#### Assigned task:
When you find the line with "intros Hin Hn Hf Hu He. split." among the records below, reproduce it and each line after it exactly, ending with the line with "eapply (stored_built s2".

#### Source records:
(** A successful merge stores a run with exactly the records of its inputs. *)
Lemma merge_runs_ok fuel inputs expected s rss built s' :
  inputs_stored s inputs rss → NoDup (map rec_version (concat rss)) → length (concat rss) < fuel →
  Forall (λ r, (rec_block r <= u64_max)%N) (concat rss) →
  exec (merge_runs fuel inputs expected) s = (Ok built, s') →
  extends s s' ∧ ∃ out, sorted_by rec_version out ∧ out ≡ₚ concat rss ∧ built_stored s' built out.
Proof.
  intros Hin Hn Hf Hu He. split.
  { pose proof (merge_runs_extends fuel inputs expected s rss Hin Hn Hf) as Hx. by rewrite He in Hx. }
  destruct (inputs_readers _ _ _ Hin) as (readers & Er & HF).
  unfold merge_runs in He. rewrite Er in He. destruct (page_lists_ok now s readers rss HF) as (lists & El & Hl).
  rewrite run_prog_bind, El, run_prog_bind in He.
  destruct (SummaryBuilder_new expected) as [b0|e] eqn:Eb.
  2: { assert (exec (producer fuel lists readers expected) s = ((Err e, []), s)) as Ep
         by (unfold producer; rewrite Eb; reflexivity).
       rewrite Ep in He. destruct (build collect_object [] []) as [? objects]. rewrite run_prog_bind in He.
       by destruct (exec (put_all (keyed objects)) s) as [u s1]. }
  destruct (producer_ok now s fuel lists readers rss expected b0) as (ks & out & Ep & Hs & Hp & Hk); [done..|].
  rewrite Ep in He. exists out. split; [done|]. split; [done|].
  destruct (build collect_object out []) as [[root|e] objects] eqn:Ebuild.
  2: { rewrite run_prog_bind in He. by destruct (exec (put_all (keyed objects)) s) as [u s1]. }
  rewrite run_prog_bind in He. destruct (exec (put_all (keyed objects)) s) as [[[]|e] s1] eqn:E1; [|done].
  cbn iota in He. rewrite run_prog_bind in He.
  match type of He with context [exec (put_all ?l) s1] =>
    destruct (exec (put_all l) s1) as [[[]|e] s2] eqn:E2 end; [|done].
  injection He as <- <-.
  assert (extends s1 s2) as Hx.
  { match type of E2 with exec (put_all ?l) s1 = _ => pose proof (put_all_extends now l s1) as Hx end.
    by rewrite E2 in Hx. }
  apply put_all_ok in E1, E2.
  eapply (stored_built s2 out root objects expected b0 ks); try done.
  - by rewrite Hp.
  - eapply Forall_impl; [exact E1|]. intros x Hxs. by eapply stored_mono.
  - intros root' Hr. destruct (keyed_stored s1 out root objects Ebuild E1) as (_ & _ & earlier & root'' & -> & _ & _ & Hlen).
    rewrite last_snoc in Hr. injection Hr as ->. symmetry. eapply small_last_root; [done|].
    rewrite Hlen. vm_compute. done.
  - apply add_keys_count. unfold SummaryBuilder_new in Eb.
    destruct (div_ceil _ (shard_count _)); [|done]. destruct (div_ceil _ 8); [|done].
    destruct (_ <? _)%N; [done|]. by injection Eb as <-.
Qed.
==
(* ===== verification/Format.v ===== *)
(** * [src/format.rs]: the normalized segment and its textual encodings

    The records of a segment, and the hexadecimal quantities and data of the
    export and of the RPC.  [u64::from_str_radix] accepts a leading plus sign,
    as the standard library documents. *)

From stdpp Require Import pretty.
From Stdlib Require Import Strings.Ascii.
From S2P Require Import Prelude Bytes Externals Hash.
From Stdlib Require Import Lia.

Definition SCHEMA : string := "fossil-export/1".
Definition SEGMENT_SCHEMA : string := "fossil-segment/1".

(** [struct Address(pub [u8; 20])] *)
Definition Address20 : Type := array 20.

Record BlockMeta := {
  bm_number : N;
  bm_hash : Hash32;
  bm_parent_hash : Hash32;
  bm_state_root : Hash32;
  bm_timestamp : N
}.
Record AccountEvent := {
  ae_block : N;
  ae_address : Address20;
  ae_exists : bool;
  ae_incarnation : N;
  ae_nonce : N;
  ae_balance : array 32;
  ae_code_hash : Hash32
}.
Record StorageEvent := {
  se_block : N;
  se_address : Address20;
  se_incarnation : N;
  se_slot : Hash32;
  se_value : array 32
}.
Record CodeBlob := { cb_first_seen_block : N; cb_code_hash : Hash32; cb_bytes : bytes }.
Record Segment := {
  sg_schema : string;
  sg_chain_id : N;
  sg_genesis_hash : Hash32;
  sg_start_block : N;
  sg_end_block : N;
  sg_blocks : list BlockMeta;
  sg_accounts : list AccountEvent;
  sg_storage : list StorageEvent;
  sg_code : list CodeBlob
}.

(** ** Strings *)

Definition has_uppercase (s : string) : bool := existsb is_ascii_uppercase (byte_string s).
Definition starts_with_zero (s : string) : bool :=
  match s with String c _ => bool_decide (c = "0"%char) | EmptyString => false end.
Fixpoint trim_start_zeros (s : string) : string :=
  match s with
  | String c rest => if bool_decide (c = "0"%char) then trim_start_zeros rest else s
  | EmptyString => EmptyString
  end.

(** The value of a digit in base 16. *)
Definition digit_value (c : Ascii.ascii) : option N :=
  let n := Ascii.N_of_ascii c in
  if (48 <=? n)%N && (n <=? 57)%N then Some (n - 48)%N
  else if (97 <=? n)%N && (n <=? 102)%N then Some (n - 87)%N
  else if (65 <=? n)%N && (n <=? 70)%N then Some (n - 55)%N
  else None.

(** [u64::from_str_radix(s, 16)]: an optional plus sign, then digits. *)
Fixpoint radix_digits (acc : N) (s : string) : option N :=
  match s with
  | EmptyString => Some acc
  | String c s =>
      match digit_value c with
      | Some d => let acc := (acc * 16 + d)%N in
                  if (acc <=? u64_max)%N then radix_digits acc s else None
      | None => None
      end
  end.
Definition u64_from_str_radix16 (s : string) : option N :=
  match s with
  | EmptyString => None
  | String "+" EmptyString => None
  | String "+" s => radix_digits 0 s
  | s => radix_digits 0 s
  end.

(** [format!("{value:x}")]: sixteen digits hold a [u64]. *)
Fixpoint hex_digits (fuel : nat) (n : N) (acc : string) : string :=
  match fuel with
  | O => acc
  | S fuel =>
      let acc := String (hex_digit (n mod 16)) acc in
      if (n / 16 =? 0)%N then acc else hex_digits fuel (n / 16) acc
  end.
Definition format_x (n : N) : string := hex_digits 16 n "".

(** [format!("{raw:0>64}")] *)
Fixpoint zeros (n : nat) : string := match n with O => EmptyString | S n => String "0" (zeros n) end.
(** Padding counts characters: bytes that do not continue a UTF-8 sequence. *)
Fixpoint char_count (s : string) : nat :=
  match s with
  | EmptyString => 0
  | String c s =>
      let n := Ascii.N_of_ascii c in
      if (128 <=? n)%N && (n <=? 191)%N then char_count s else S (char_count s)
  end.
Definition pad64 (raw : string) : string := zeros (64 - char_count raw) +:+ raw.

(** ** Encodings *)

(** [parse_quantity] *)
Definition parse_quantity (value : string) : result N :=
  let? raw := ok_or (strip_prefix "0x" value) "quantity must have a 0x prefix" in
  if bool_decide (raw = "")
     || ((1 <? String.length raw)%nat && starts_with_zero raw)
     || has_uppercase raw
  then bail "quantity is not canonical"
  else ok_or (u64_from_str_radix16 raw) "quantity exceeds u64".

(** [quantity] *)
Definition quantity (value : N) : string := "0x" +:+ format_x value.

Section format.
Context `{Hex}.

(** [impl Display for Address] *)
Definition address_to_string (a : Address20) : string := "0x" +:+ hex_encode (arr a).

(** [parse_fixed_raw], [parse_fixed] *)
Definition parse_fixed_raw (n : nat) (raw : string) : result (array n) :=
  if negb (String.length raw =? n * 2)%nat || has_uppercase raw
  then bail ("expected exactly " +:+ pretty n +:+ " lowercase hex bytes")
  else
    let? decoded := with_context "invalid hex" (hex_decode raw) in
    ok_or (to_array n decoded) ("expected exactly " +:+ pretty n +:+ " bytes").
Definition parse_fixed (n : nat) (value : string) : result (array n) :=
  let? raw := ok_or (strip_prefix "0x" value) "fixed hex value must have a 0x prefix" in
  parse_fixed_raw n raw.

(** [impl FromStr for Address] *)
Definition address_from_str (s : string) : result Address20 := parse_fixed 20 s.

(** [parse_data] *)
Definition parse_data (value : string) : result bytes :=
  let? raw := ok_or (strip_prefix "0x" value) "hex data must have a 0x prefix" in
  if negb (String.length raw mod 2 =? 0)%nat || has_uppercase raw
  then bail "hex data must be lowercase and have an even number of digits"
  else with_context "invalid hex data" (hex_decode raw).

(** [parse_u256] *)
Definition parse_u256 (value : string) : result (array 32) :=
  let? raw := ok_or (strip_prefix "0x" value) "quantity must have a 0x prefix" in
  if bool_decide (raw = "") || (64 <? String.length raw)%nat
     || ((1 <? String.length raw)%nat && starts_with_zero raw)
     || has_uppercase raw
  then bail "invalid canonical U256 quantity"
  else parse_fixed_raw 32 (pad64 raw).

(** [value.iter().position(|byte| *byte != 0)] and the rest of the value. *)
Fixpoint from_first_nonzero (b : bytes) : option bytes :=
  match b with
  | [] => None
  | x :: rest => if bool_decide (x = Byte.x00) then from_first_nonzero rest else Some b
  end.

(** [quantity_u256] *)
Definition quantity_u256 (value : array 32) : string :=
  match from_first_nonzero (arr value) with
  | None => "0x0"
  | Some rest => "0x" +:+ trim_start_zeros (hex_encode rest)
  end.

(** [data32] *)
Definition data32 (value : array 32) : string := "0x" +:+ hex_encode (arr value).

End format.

#### Task output:
  intros Hin Hn Hf Hu He. split.
  { pose proof (merge_runs_extends fuel inputs expected s rss Hin Hn Hf) as Hx. by rewrite He in Hx. }
  destruct (inputs_readers _ _ _ Hin) as (readers & Er & HF).
  unfold merge_runs in He. rewrite Er in He. destruct (page_lists_ok now s readers rss HF) as (lists & El & Hl).
  rewrite run_prog_bind, El, run_prog_bind in He.
  destruct (SummaryBuilder_new expected) as [b0|e] eqn:Eb.
  2: { assert (exec (producer fuel lists readers expected) s = ((Err e, []), s)) as Ep
         by (unfold producer; rewrite Eb; reflexivity).
       rewrite Ep in He. destruct (build collect_object [] []) as [? objects]. rewrite run_prog_bind in He.
       by destruct (exec (put_all (keyed objects)) s) as [u s1]. }
  destruct (producer_ok now s fuel lists readers rss expected b0) as (ks & out & Ep & Hs & Hp & Hk); [done..|].
  rewrite Ep in He. exists out. split; [done|]. split; [done|].
  destruct (build collect_object out []) as [[root|e] objects] eqn:Ebuild.
  2: { rewrite run_prog_bind in He. by destruct (exec (put_all (keyed objects)) s) as [u s1]. }
  rewrite run_prog_bind in He. destruct (exec (put_all (keyed objects)) s) as [[[]|e] s1] eqn:E1; [|done].
  cbn iota in He. rewrite run_prog_bind in He.
  match type of He with context [exec (put_all ?l) s1] =>
    destruct (exec (put_all l) s1) as [[[]|e] s2] eqn:E2 end; [|done].
  injection He as <- <-.
  assert (extends s1 s2) as Hx.
  { match type of E2 with exec (put_all ?l) s1 = _ => pose proof (put_all_extends now l s1) as Hx end.
    by rewrite E2 in Hx. }
  apply put_all_ok in E1, E2.
  eapply (stored_built s2 out root objects expected b0 ks); try done.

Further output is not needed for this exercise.